▸ WORK TO COMPLETE: Reduce the material below to its lines containing "ProviderCandidate".

▸ INPUT MATERIAL:
(** One step, on the references it may not touch. *)
Lemma step_kept m m' ref v : management_step m m' -> kept m ref = Some v ->
  pm_protected m ⊆ pm_protected m' /\
  (ref ∈ pm_protected m -> kept m' ref = Some v) /\
  (secret_is_referenced m ref = true -> is_Some (kept m' ref)).
Proof using HL.
  intros Hs Hv. assert (Hsame : forall x, pm_secrets x = pm_secrets m -> kept x ref = Some v) by
    (intros x Hx; unfold kept; by rewrite Hx).
  destruct Hs; unfold protect_secret_ref, commit, reload, create_secret, replace_secret, delete_secret;
    rewrite ?await_fst.
  - destruct (protect_secrets m ref0) as [Hp Hq]. rewrite (Hsame _ Hp). eauto.
  - destruct (commit_owned_secrets m expected candidate now updated) as [Hp ->]. rewrite (Hsame _ Hp). eauto.
  - destruct (reload_owned_secrets m now updated) as [Hp ->]. rewrite (Hsame _ Hp). eauto.
  - rewrite (secrets_only_protected m _ (create_secrets_only scope value m)). rewrite (create_kept _ _ _ _ _ Hv). eauto.
  - rewrite (secrets_only_protected m _ (replace_secrets_only ref0 value m)).
    destruct (replace_kept ref0 value m ref v Hv) as [H1 H2]. eauto.
  - rewrite (secrets_only_protected m _ (delete_secrets_only ref0 m)). split; [done|].
    split; intros Hc; rewrite (delete_kept ref0 m ref v Hv); eauto.
  - destruct (attach_secrets m t now) as [Hp ->]. rewrite (Hsame _ Hp). eauto.
  - rewrite Hsame by done. eauto.
  - rewrite Hsame by done. eauto.
Qed.

(** C27: no call of the management API takes a credential away: whatever is done,
    a protected secret keeps its value for good, and a secret the active
    configuration refers to stays in the store as long as it is referred to. *)
Theorem secrets_guarded m ref v :
  kept m ref = Some v ->
  (forall m', ref ∈ pm_protected m -> rtc management_step m m' -> kept m' ref = Some v) /\
  (forall m', rtc (fun a b => management_step a b /\ secret_is_referenced a ref = true) m m' ->
     is_Some (kept m' ref)).
Proof using HL.
  intros Hv. split.
  - intros m' Hin Hr. induction Hr as [m|m m1 m' Hs Hr IH]; [done|].
    destruct (step_kept _ _ _ _ Hs Hv) as (Hp & Hk & _). auto.
  - intros m' Hr. revert v Hv. induction Hr as [m|m m1 m' [Hs Href] Hr IH]; intros v Hv; [eauto|].
    destruct (step_kept _ _ _ _ Hs Hv) as (_ & _ & Hk). destruct (Hk Href) as [v' Hv']. eauto.
Qed.
End Secrets.

(** ** Witnesses *)
(** A configuration with two accounts, and a candidate that drops one. *)
Definition demo_active : ProviderCandidate := mkProviderCandidate demo_config demo_routing.

Definition demo_candidate : ProviderCandidate := mkProviderCandidate
  (mkProviderConfig (instances demo_config) [mkAccount "work" "main" true (AuthApiKey "secret:1")]) demo_routing.

Definition demo_persisted (revision : Z) (candidate : ProviderCandidate) : PersistedConfig :=
  mkPersisted revision (mkServerConfig 10101) (pc_providers candidate) (pc_routing candidate).

#[local] Instance PersistedConfig_eq_dec : EqDecision PersistedConfig.
Proof. solve_decision. Defined.

(** A format that can write the two documents of the example. *)
#[local] Instance demo_toml : TomlCrate := {|
  toml_from_str document :=
    if bool_decide (document = "one"%string) then Some (demo_persisted 1 demo_active)
    else if bool_decide (document = "two"%string) then Some (demo_persisted 2 demo_candidate) else None;
  toml_to_string p :=
    if bool_decide (p = demo_persisted 1 demo_active) then Some "one"%string
    else if bool_decide (p = demo_persisted 2 demo_candidate) then Some "two"%string else None |}.

#[local] Instance demo_toml_laws : TomlLaws.
Proof.
  split. intros p document. cbn. case_bool_decide as H1; [intros [= <-]; by subst|].
  case_bool_decide as H2; [intros [= <-]; by subst|done].
Qed.

#[local] Instance demo_secrets : ProviderSecrets MemorySecretStore := memory_provider_secrets (fun _ => "secret:9"%string).

#[local] Instance memory_secrets_laws : SecretsLaws MemorySecretStore.
Proof.
  refine {| secrets_view := mem_secrets |}.
  - intros scope value s. cbn. unfold mem_put_scoped. destruct (mem_poisoned s); [done|].
    destruct (mem_secrets s !! "secret:9"%string) as [e|] eqn:E; [by case_bool_decide|]. by apply insert_subseteq.
  - intros ref s. cbn. unfold mem_get. by destruct (mem_poisoned s).
  - intros ref value s other Hn. cbn. unfold mem_replace. destruct (mem_poisoned s); [done|].
    destruct (mem_secrets s !! ref); [|done]. cbn. by rewrite lookup_insert_ne.
  - intros ref value s Hs. cbn. unfold mem_replace. destruct (mem_poisoned s); [done|].
    destruct (mem_secrets s !! ref); [|done]. cbn. rewrite lookup_insert_eq. eauto.
  - intros ref s other Hn. cbn. unfold mem_delete. destruct (mem_poisoned s); [done|]. cbn. by rewrite lookup_delete_ne.
Defined.

Definition demo_store : MemorySecretStore :=
  mkMemory {["secret:1" := "key"; "secret:7" := "admin"]}%string (fun _ => "secret:8"%string) 0 false.

Definition demo_health : AccountHealthTable :=
  match AccountHealthTable_new default_account_health_policy ["work"; "home"]%string with
  | Ok t => t
  | Err _ => mkTable default_account_health_policy [] 0
  end.

Definition demo_management : ProviderManagement (S := MemorySecretStore) :=
  mkManagement demo_catalog (mkDisk (Some "one"%string) []) demo_store
    (mkExecutionSnapshot demo_snapshot demo_health)
    (mkActiveConfiguration 1 1 5 ReloadReady (mkServerConfig 10101) demo_active) [].

Lemma demo_health_new :
  AccountHealthTable_new default_account_health_policy (active_account_ids demo_active) = Ok demo_health.
Proof. vm_compute. reflexivity. Qed.

Lemma demo_loaded :
  @from_loaded demo_url_crate _ (Ok demo_catalog) (mkDisk (Some "one"%string) []) demo_store
    (mkVersioned 1 (mkAppConfig (mkServerConfig 10101) demo_config demo_routing)) 5 = Ok demo_management.
Proof.
  unfold from_loaded. cbn [map_err result_bind].
  change (candidate_of _) with demo_active.
  rewrite (proj2 (build_snapshot_Ok demo_catalog demo_active demo_snapshot) demo_build_Ok).
  cbn [result_bind]. by rewrite demo_health_new.
Qed.

Lemma demo_management_ok : @management_ok demo_url_crate _ demo_management.
Proof. eapply from_loaded_ok, demo_loaded. Qed.

Lemma management_consistent_witness :
  let m := (@commit demo_url_crate demo_toml _ 1 demo_candidate 7 8 demo_management).1 in
  @build demo_url_crate demo_catalog (pc_providers demo_candidate) demo_routing = Ok (px_snapshot (pm_execution m)).
Proof.
  destruct (@management_consistent demo_url_crate demo_toml _ _ _ (Ok demo_catalog) (mkDisk (Some "one"%string) [])
    demo_store (mkVersioned 1 (mkAppConfig (mkServerConfig 10101) demo_config demo_routing)) 5 demo_management
    (@commit demo_url_crate demo_toml _ 1 demo_candidate 7 8 demo_management).1 demo_loaded) as (Hb & _).
  - apply rtc_once. constructor.
  - assert (E : act_candidate (pm_active (@commit demo_url_crate demo_toml _ 1 demo_candidate 7 8 demo_management).1)
                = demo_candidate) by (vm_compute; reflexivity).
    rewrite E in Hb. exact Hb.
Defined.

Lemma commit_exact_witness :
  exists answer m', @commit demo_url_crate demo_toml _ 1 demo_candidate 7 8 demo_management = (m', Ok answer) /\
    co_revision answer = 2 /\ @stored demo_url_crate demo_toml (pm_disk m') =
      Ok (mkVersioned 2 (mkAppConfig (mkServerConfig 10101) (pc_providers demo_candidate) demo_routing)).
Proof.
  destruct (@commit demo_url_crate demo_toml _ 1 demo_candidate 7 8 demo_management) as [m' r] eqn:Hc.
  pose proof (@commit_exact demo_url_crate demo_toml _ _ demo_management 1 demo_candidate 7 8 m' r
    demo_management_ok Hc) as (_ & _ & Hr).
  assert (is_ok r = true) as Hok.
  { change r with (m', r).2. rewrite <- Hc. vm_compute. reflexivity. }
  destruct r as [answer|]; [|discriminate]. destruct Hr as (_ & Hrev & (Hst & _) & _). eauto.
Defined.

Lemma observe_domain t id o now id' : table_wf t ->
  is_Some (get_state (observe t id o now).2 id') <-> is_Some (get_state t id').
Proof.
  intros Hwf. unfold observe. destruct (get_state t id) as [s|] eqn:E; [|done]. cbn.
  destruct (decide (id' = id)) as [->|Hn]; [rewrite get_set_eq, E by done; split; eauto|].
  by rewrite get_set_ne.
Qed.

(** The account of the candidate is refused once with its key, then limited. *)
Definition demo_raced : ProviderManagement (S := MemorySecretStore) :=
  set_execution (mkExecutionSnapshot demo_snapshot
    (observe (observe demo_health "work" InvalidCredentials 10).2 "work" (RateLimited None) 11).2) demo_management.

Lemma demo_raced_ok : @management_ok demo_url_crate _ demo_raced.
Proof.
  apply (management_ok_table demo_management); [exact demo_management_ok| |].
  - apply observe_inv; [|done|ulia]. apply observe_inv; [|done|ulia]. exact (mg_health _ demo_management_ok).
  - intros id. assert (table_inv demo_health) as Hi by exact (mg_health _ demo_management_ok).
    rewrite !observe_domain; [done|apply Hi|]. eapply ti_wf, observe_inv; [done|done|ulia].
Qed.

▸ ANSWER TO THIS EXERCISE:
Definition demo_active : ProviderCandidate := mkProviderCandidate demo_config demo_routing.
Definition demo_candidate : ProviderCandidate := mkProviderCandidate
Definition demo_persisted (revision : Z) (candidate : ProviderCandidate) : PersistedConfig :=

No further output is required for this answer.